N'oublions pas non plus que l'Europe considère également les sources d'énergie verte comme faisant partie de sa solution énergétique. Là encore, les dirigeants européens se tournent vers l'Afrique pour répondre à certains de ces besoins, notamment l'hydrogène vert (produit sans énergie fossile) qui est une opportunité précieuse. Mais cela ne signifie pas que nous ne devrions pas reconnaître l'urgence d'aider l'Europe à satisfaire ses besoins en gaz naturel pendant que nous le pouvons.
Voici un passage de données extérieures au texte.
(** C7: reordering the tokens of one category string of the working
    copy does not change the edited status. [s'] is any string whose
    tokens are those of [s] in another order; like [s], it is empty or
    not (see [join_reorder] for strings joined from a token list). *)
Theorem updateEditedStatus_order_independent
    (st : State) (postId : N) (e : Post) (c : category) (s s' : jsstring) :
  temporaryTagEdits st !! postId = Some e ->
  tag_string_of e c = Str s ->
  tag_tokens s ≡ₚ tag_tokens s' ->
  nonempty s = nonempty s' ->
  updateEditedStatus
    (set_temporaryTagEdits
       (<[postId := set_tag_string_of c (Str s') e]> (temporaryTagEdits st)) st)
    postId
  = updateEditedStatus st postId.
Proof.
  intros He Hs Hp Hne. unfold updateEditedStatus.
  cbn [set_temporaryTagEdits temporaryTagEdits originalPostCache].
  rewrite lookup_insert_eq, He.
  destruct (originalPostCache st !! postId) as [o|]; [|done].
  assert (forall cat, has_own (tag_string_of (set_tag_string_of c (Str s') e) cat)
                      = has_own (tag_string_of e cat)) as Hown.
  { intros cat. rewrite tag_string_of_set. case_bool_decide; [subst|done].
    by rewrite Hs. }
  assert (forall cat,
             compareTagStrings (tag_string_of o cat)
               (tag_string_of (set_tag_string_of c (Str s') e) cat)
             = compareTagStrings (tag_string_of o cat) (tag_string_of e cat)) as Hcmp.
  { intros cat. rewrite tag_string_of_set. case_bool_decide; [subst|done].
    rewrite Hs. symmetry. by apply compareTagStrings_perm. }
  unfold categories. cbn [existsb]. rewrite !Hown, !Hcmp.
  replace (tag_string (set_tag_string_of c (Str s') e)) with (tag_string e)
    by (by destruct c).
  done.
Qed.

Lemma updateEditedStatus_order_independent_witness :
  let e := sample_post 7 "https://cdn.example/7.png" "b a" in
  let st := set_temporaryTagEdits {[7 := e]}
              (set_originalPostCache {[7 := sample_post 7 "https://cdn.example/7.png" "a b"]}
                 initial_state) in
  updateEditedStatus
    (set_temporaryTagEdits
       (<[7 := set_tag_string_of general (Str (lit "a b")) e]> (temporaryTagEdits st)) st)
    7
  = updateEditedStatus st 7.
Proof.
  intros e st.
  apply (updateEditedStatus_order_independent st 7 e general (lit "b a") (lit "a b")).
  - apply lookup_singleton_eq.
  - reflexivity.
  - vm_compute. apply perm_swap.
  - reflexivity.
Defined.

(** ** Reset to the original snapshot *)

Lemma copy_val_id v : copy_val v = v.
Proof. by destruct v. Qed.

Lemma deep_copy_id p : deep_copy p = p.
Proof. destruct p. unfold deep_copy. simpl. by rewrite !copy_val_id. Qed.

Lemma updateEditedStatus_no_copy st postId :
  temporaryTagEdits st !! postId = None -> updateEditedStatus st postId = false.
Proof. intros Hn. unfold updateEditedStatus. by rewrite Hn. Qed.

Lemma updateEditedStatus_grid st g postId :
  updateEditedStatus (set_imageGrid g st) postId = updateEditedStatus st postId.
Proof. done. Qed.

Lemma refresh_indicator_frame selector postId st :
  posts (refresh_indicator selector postId st) = posts st
  /\ temporaryTagEdits (refresh_indicator selector postId st) = temporaryTagEdits st
  /\ originalPostCache (refresh_indicator selector postId st) = originalPostCache st.
Proof. unfold refresh_indicator. by case_match. Qed.

Lemma findIndex_from_first postId k before cur after :
  Forall (fun p => p_id p <> postId) before -> p_id cur = postId ->
  findIndex_from postId k (before ++ cur :: after) = Some (k + length before)%nat.
Proof.
  intros Hb Hc. revert k. induction Hb as [|p before Hp Hb IH]; intros k; simpl.
  - rewrite (proj2 (N.eqb_eq _ _) Hc). f_equal. lia.
  - rewrite (proj2 (N.eqb_neq _ _) Hp), IH. f_equal. lia.
Qed.

Lemma findIndex_from_absent postId k l :
  Forall (fun p => p_id p <> postId) l -> findIndex_from postId k l = None.
Proof.
  intros Hl. revert k. induction Hl as [|p l Hp Hl IH]; intros k; simpl; [done|].
  by rewrite (proj2 (N.eqb_neq _ _) Hp).
Qed.

Section ResetProperties.
Context `{Builtins}.

(** C6: when the original snapshot of the post is cached, the reset
    handler returns without suspending, and in the state it leaves the
    edited status of the post is false and the working copy is gone;
    the first entry of [posts] with the id of the post is replaced by a
    deep copy of the snapshot and every other entry is kept ([posts] is
    unchanged when no entry has that id); the snapshot cache is
    untouched. *)
Theorem resetTags_clears_edited_status (post originalPostData : Post) (st : State) :
  originalPostCache st !! p_id post = Some originalPostData ->
  exists st',
    resetTags_begin post st = Returned st'
    /\ updateEditedStatus st' (p_id post) = false
    /\ temporaryTagEdits st' !! p_id post = None
    /\ (forall before cur after,
          posts st = before ++ cur :: after ->
          Forall (fun p => p_id p <> p_id post) before -> p_id cur = p_id post ->
          posts st' = before ++ deep_copy originalPostData :: after)
    /\ (Forall (fun p => p_id p <> p_id post) (posts st) -> posts st' = posts st)
    /\ originalPostCache st' = originalPostCache st.
Proof.
  intros Ho. unfold resetTags_begin. rewrite Ho.
  eexists. split; [reflexivity|].
  set (st1 := set_temporaryTagEdits _ _).
  destruct (refresh_indicator_frame (p_id post) (p_id originalPostData) st1)
    as (Hp & Ht & Hc).
  assert (temporaryTagEdits (refresh_indicator (p_id post) (p_id originalPostData) st1)
          !! p_id post = None) as Hnone.
  { rewrite Ht. subst st1. cbn [set_temporaryTagEdits temporaryTagEdits].
    apply lookup_delete_eq. }
  split; [|split; [|split; [|split]]].
  - apply updateEditedStatus_no_copy. exact Hnone.
  - exact Hnone.
  - intros before cur after Hposts Hbefore Hcur.
    cbn [set_toasts set_selection_data posts]. rewrite Hp. subst st1.
    cbn [set_temporaryTagEdits set_posts posts]. unfold findIndex.
    rewrite Hposts, (findIndex_from_first _ 0 before cur after Hbefore Hcur).
    cbn [Nat.add]. rewrite insert_app_r_alt by lia.
    by rewrite Nat.sub_diag.
  - intros Habsent.
    cbn [set_toasts set_selection_data posts]. rewrite Hp. subst st1.
    cbn [set_temporaryTagEdits set_posts posts]. unfold findIndex.
    by rewrite (findIndex_from_absent _ 0 _ Habsent).
  - cbn [set_toasts set_selection_data originalPostCache]. rewrite Hc. done.
Qed.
Passer à côté de tout ce que le gaz peut faire pour le Sénégal et la Mauritanie - sur ce qu'il peut faire pour aider à éradiquer la pauvreté énergétique, développer des entreprises et créer des emplois - serait une perte déchirante.
Nous pouvons le faire
Je comprends que certains retards de projets gaziers, comme ceux causés par la pandémie, échappent au contrôle de quiconque. Mais il existe des mesures que les gouvernements et les entreprises peuvent prendre pour faire avancer les projets.
Comme je l'ai dit plus d'une fois, les gouvernements du Sénégal et de la Mauritanie doivent être félicités pour tout ce qu'ils ont fait pour créer un environnement propice aux affaires dans leurs pays. Leurs politiques fiscales ont été créées spécifiquement pour attirer les IOC, et c'était exactement la bonne chose à faire. Cela dit, j'encouragerais les ministères du pétrole et du gaz à continuer de rechercher et d'éliminer les formalités administratives et les inefficacités susceptibles d'entraver l'avancement des projets gaziers.
Je suis encouragé par les propos de Moustapha Bechir, directeur général des hydrocarbures au ministère du Pétrole, de l'Énergie et des Mines de Mauritanie, qui a déclaré que le ministère travaillait à l'optimisation de la phase 2 du projet GTA FLNG.
"Nous sommes en train de remodeler la phase 2 pour mieux s'adapter au concept, l'accélérer et maximiser l'économie du projet", a déclaré Bechir en 2021.
Quant aux entreprises qui ont exploré au Sénégal et en Mauritanie, celles qui vont de l'avant avec des projets de gaz et de GNL, elles ont également fait de grands progrès. Je les encouragerais simplement à être proactifs pour reconnaître les situations qui pourraient interférer avec les échéanciers du projet afin qu'elles puissent être traitées le plus efficacement possible.
J'ai dit à mes employés et à mes collègues acteurs africains de l'énergie que nous avons encore du travail à faire - il y a encore tant de bien que nous pouvons accomplir. Il en va de même pour les gouvernements et les entreprises au Sénégal et en Mauritanie. Le gaz naturel de la région a vraiment le pouvoir de profiter aux gens ordinaires. Cela peut permettre à des millions de personnes, dont beaucoup pour la première fois, de vivre avec une électricité fiable. Cela peut créer des opportunités commerciales et donner aux individus les moyens de bien gagner leur vie. Et, grâce à l'industrialisation et à la diversification économique, elle peut ouvrir la voie à un modèle de croissance et de stabilité à long terme.
Nous devons simplement avancer rapidement et de manière décisive pour que ces choses se produisent.